▶ Input for this task
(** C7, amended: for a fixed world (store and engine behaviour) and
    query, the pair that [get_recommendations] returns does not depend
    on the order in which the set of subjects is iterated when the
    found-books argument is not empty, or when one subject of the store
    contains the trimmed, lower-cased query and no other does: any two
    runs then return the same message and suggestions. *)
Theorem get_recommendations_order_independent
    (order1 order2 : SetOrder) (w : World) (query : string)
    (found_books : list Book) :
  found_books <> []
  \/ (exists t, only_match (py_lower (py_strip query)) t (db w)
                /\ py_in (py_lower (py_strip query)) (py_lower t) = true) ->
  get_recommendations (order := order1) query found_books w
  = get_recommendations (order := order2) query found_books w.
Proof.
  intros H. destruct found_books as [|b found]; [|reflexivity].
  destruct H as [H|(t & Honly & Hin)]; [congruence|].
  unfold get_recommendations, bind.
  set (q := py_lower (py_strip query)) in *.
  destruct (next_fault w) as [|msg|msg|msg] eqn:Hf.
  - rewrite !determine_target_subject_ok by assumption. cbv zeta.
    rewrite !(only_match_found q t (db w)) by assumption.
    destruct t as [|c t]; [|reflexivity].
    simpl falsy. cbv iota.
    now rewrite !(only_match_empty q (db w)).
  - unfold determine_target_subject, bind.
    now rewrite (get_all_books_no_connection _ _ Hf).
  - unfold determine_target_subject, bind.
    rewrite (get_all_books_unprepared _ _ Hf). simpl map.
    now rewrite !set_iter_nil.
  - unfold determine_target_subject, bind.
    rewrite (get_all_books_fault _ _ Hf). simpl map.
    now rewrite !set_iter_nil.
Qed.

▶ Work to complete
Could you return, word for word, only the lines running from the first line of the material above to the line that contains "query)) t (db w)", inclusive?

▶ Response
(** C7, amended: for a fixed world (store and engine behaviour) and
    query, the pair that [get_recommendations] returns does not depend
    on the order in which the set of subjects is iterated when the
    found-books argument is not empty, or when one subject of the store
    contains the trimmed, lower-cased query and no other does: any two
    runs then return the same message and suggestions. *)
Theorem get_recommendations_order_independent
    (order1 order2 : SetOrder) (w : World) (query : string)
    (found_books : list Book) :
  found_books <> []
  \/ (exists t, only_match (py_lower (py_strip query)) t (db w)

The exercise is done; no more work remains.